Structural evolution and pharmacology of a novel series of triacid angiotensin II receptor antagonists.

Abstract

cis-4-(4-Phenoxy)-1-[1-oxo-2(R)-[4-[(2-sulfobenzoyl)amino)-1H- imidazol-1-yl]octyl]-L-proline derivatives represent a novel class of potent nonpeptide angiotensin II (Ang II) receptor antagonists. These compounds evolved from directed structure-activity relationship (SAR) studies on a lead identified by random screening. Further SAR studies revealed that acidic modification of the 4-phenoxy ring system produced a series of triacid derivatives possessing oral activity in pithed rats.
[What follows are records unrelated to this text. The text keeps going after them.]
Lemma ejection_count cur E l l' : FarFutureEpoch cfg = MaxUint64 -> Forall2 (loop_effect cur) l l' ->
  count_active E l' <= count_active E l.
Proof.
  intros Hfar. unfold count_active. induction 1 as [| v v' l l' Hr _ IH]; cbn [countb]; [lia |].
  pose proof (loop_effect_active cur E v v' Hfar Hr).
  destruct (IsActiveValidator v' E), (IsActiveValidator v E); try lia; intuition discriminate.
Qed.

(** How large the active set of epoch [E] may become: the capacity, or what it
    was before if that exceeded the capacity already. *)
Definition active_bound (cap E : Z) (vs : list Validator) : Z := Z.max cap (count_active E vs).

(** C6. The registry pass never lets the active set of the activation epoch
    outgrow the committee capacity [MaxActiveValidators]: after it there are at
    most as many active validators as the capacity, or as there were before if
    those exceeded it already. *)
Theorem registry_capacity s s' cur cap : FarFutureEpoch cfg = MaxUint64 -> state_ok s ->
  CurrentEpoch cfg (slot s) = Ok cur -> MaxActiveValidators fp cfg = Ok cap -> u64_ok cap ->
  ProcessRegistryUpdates cfg fp caches s = Ok s' ->
  count_active (ActivationExitEpoch cfg cur) (validators s') <=
  active_bound cap (ActivationExitEpoch cfg cur) (validators s).
Proof.
  intros Hfar Hok Hcur Hcap Hu HP.
  destruct (registry_inv s s' cur Hok Hcur HP) as (cap' & vs & n & lim & act & Hc & Hvs & _ & _ & Hlen & _ & ->).
  assert (cap' = cap) as -> by congruence. specialize (Hlen Hu).
  set (E := ActivationExitEpoch cfg cur) in *. cbn [validators with_validators].
  pose proof (ejection_count cur E _ _ Hfar Hvs) as Hej.
  pose proof (activate_all_count E (fun v => IsActiveValidator v E) act vs) as Ha.
  unfold active_bound, count_active in *. lia.
Qed.

#[local] Instance queue_le_trans vals : Transitive (queue_le vals).
Proof.
  intros i j k. unfold queue_le. destruct (Z.eqb_spec (eligibility vals i) (eligibility vals j)),
    (Z.eqb_spec (eligibility vals j) (eligibility vals k)), (Z.eqb_spec (eligibility vals i) (eligibility vals k)); lia.
Qed.

#[local] Instance queue_le_total vals : Total (queue_le vals).
Proof. intros i j. unfold queue_le. rewrite (Z.eqb_sym (eligibility vals j)). destruct (Z.eqb_spec (eligibility vals i) (eligibility vals j)); lia. Qed.

Lemma sorted_split {A} (R : relation A) l1 l2 x y : StronglySorted R (l1 ++ l2) -> x ∈ l1 -> y ∈ l2 -> R x y.
Proof.
  induction l1 as [| a l1 IH]; intros Hs Hx Hy; [now apply not_elem_of_nil in Hx |].
  cbn in Hs. apply StronglySorted_inv in Hs as [Hs Ha]. apply elem_of_cons in Hx as [-> | Hx]; [| now apply IH].
  rewrite Forall_app, !Forall_forall in Ha. now apply Ha.
Qed.

(** C10. Activations respect the queue: the eligible validators (queued at a
    finalized epoch, not yet activated) are split into those activated by this
    pass and those left waiting; everyone activated precedes everyone waiting in
    the order of eligibility epoch and index; the number of activations is
    exactly what queue length, churn limit and remaining capacity allow; and
    the activation epoch of every other validator is untouched. *)
Theorem activation_order s s' cur cap : state_ok s ->
  CurrentEpoch cfg (slot s) = Ok cur -> MaxActiveValidators fp cfg = Ok cap -> u64_ok cap ->
  ProcessRegistryUpdates cfg fp caches s = Ok s' ->
  let E := ActivationExitEpoch cfg cur in
  let vals := map (queued cur) (validators s) in
  exists vs n lim activated waiting,
    Forall2 (loop_effect cur) (validators s) vs /\
    ActiveValidatorCount cfg caches (with_validators vs s) cur = Ok n /\ ValidatorActivationChurnLimit cfg n = Ok lim /\
    Permutation (activated ++ waiting) (positions (fun _ v => IsEligibleForActivation cfg s v) 0 vals) /\
    (forall i j, i ∈ activated -> j ∈ waiting -> queue_le vals i j) /\
    zlen activated = Z.min (Z.min (zlen activated + zlen waiting) (Z.max 0 lim)) (Z.max 0 (cap - count_active E vs)) /\
    (forall i v, validators s !! i = Some v -> exists v', validators s' !! i = Some v' /\
       ActivationEpoch v' = if decide (Z.of_nat i ∈ activated) then E else ActivationEpoch v).
Proof.
  intros Hok Hcur Hcap Hu HP E vals.
  destruct (registry_inv s s' cur Hok Hcur HP) as (cap' & vs & n & lim & act & Hc & Hvs & Hn & Hlim & Hlen & Hact & ->).
  assert (cap' = cap) as -> by congruence. specialize (Hlen Hu).
  fold E in Hlen. fold vals in Hact, Hlen. set (Q := activationQueue cfg s vals) in *.
  exists vs, n, lim, act, (drop (length act) Q).
  assert (act ++ drop (length act) Q = Q) as HQ by (rewrite Hact at 1; apply take_drop).
  assert (Permutation Q (positions (fun _ v => IsEligibleForActivation cfg s v) 0 vals)) as HpQ
    by apply merge_sort_Permutation.
  split_and!; try assumption.
  - now rewrite HQ.
  - intros i j. apply sorted_split. rewrite HQ. apply StronglySorted_merge_sort; apply _.
  - replace (zlen act + _) with (zlen Q); [exact Hlen |]. unfold zlen. rewrite <- HQ at 1. rewrite length_app. lia.
  - intros i v Hv. destruct (Forall2_lookup_l _ _ _ _ _ Hvs Hv) as (w & Hw & Hr).
    apply loop_effect_fields in Hr as [Ha _]. cbn [validators with_validators].
    rewrite activate_all_lookup, Hw.
    + destruct (decide _); eexists; (split; [reflexivity |]); cbn; auto.
    + apply Forall_forall. intros j Hj. assert (j ∈ Q) as Hq by (rewrite <- HQ; apply elem_of_app; auto).
      rewrite HpQ, elem_of_positions in Hq. destruct Hq as (? & ? & _). lia.
Qed.
End Registry.

(** ** Witnesses *)

(** Two validators wait for activation, the third is not yet eligible. *)
Definition waiting_validator (i eligible : Z) : Validator :=
  with_ActivationEligibilityEpoch eligible (with_ActivationEpoch MaxUint64 (toy_validator i)).

Definition toy_waiting : list Validator :=
  [toy_validator 0; waiting_validator 1 1; waiting_validator 2 0; waiting_validator 3 MaxUint64].

Definition toy_queue_state : BeaconState :=
  with_finalizedCheckpoint (mkCheckpoint 3 (zeros 32)) (toy_state 40 toy_waiting).

Lemma toy_queue_ok : state_ok toy_queue_state.
Proof.
  assert (Forall validator_ok toy_waiting) as Hv.
  { unfold toy_waiting. repeat (apply Forall_cons_2; [unfold validator_ok, u64_ok; split_and!; vm_compute; congruence |]). constructor. }
  assert (state_ok (toy_state 40 toy_waiting)) as []
    by (apply toy_state_ok; [vm_compute; split; congruence | vm_compute; split; congruence | exact Hv]).
  split; assumption.
Qed.
(* ===== verification/ForkChoice.v ===== *)
(** * Fork choice over the doubly linked block tree

    Models [beacon-chain/forkchoice/doubly-linked-tree]: nodes ([node.go]), the
    store ([store.go], [optimistic_sync.go], [proposer_boost.go],
    [unrealized_justification.go]) and the fork choice ([forkchoice.go],
    [on_tick.go], [reorg_late_blocks.go], [last_root.go]).

    The wall clock is the argument [now] in seconds; contexts are never
    cancelled; metrics and logs have no effect.  The recursions over children and
    the walks over parents take as fuel the number of nodes in the heap.  A child
    list never holds a nil pointer, which the code only checks for. *)

From S2P Require Import Prelude Math Config Slots Bytes Shuffle State Validators EpochPrecompute ForkStore.

Definition ProcessAttestationsThreshold : Z := 50.
Definition orphanLateBlockProposingEarly : Z := 2.
Definition out_of_fuel : string := "traversal did not stop within the fuel".

(** ** Nodes *)

Section Nodes.
Context (cfg : BeaconChainConfig).

(** Recomputes the weights below [p], children first. *)
Fixpoint applyWeightChanges (fuel : nat) (p : ptr) (h : gmap ptr Node) : result (gmap ptr Node) :=
  match fuel with
  | O => Panic out_of_fuel
  | S fuel' =>
      n ← deref h p;
      foldM (fun (acc : gmap ptr Node * Z) child =>
               h' ← applyWeightChanges fuel' child acc.1;
               c ← deref h' child;
               Ok (h', acc.2 +u weight c)) (h, 0) (children n) ≫= fun r : gmap ptr Node * Z =>
      let '(h', childrenWeight) := r in
      if decide (root n = ZeroHash) then Ok h'
      else Ok (alter (fun n => set_weight (balance n +u childrenWeight) n) p h')
  end.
The most potent compound, cis-4-[4-(phosphonomethyl)phenoxy]-1-[1-oxo-2(R)-[4-[(2-sulfobenzoyl+ ++) amino]-1H-imidazol-1-yl]octyl]-L-proline (1e), inhibited the pressor response to exogenously administered Ang II for periods up to 8 h following oral dosing. The antihypertensive activity of 1e was evaluated in the Lasix-pretreated conscious spontaneously hypertensive rat (SHR) where it produced a dose-dependent fall in blood pressure following oral dosing lasting > 12 h. Antagonists such as 1e may serve as useful therapeutic agents for the treatment of hypertension as well as for studying the role of Ang II in various disease states.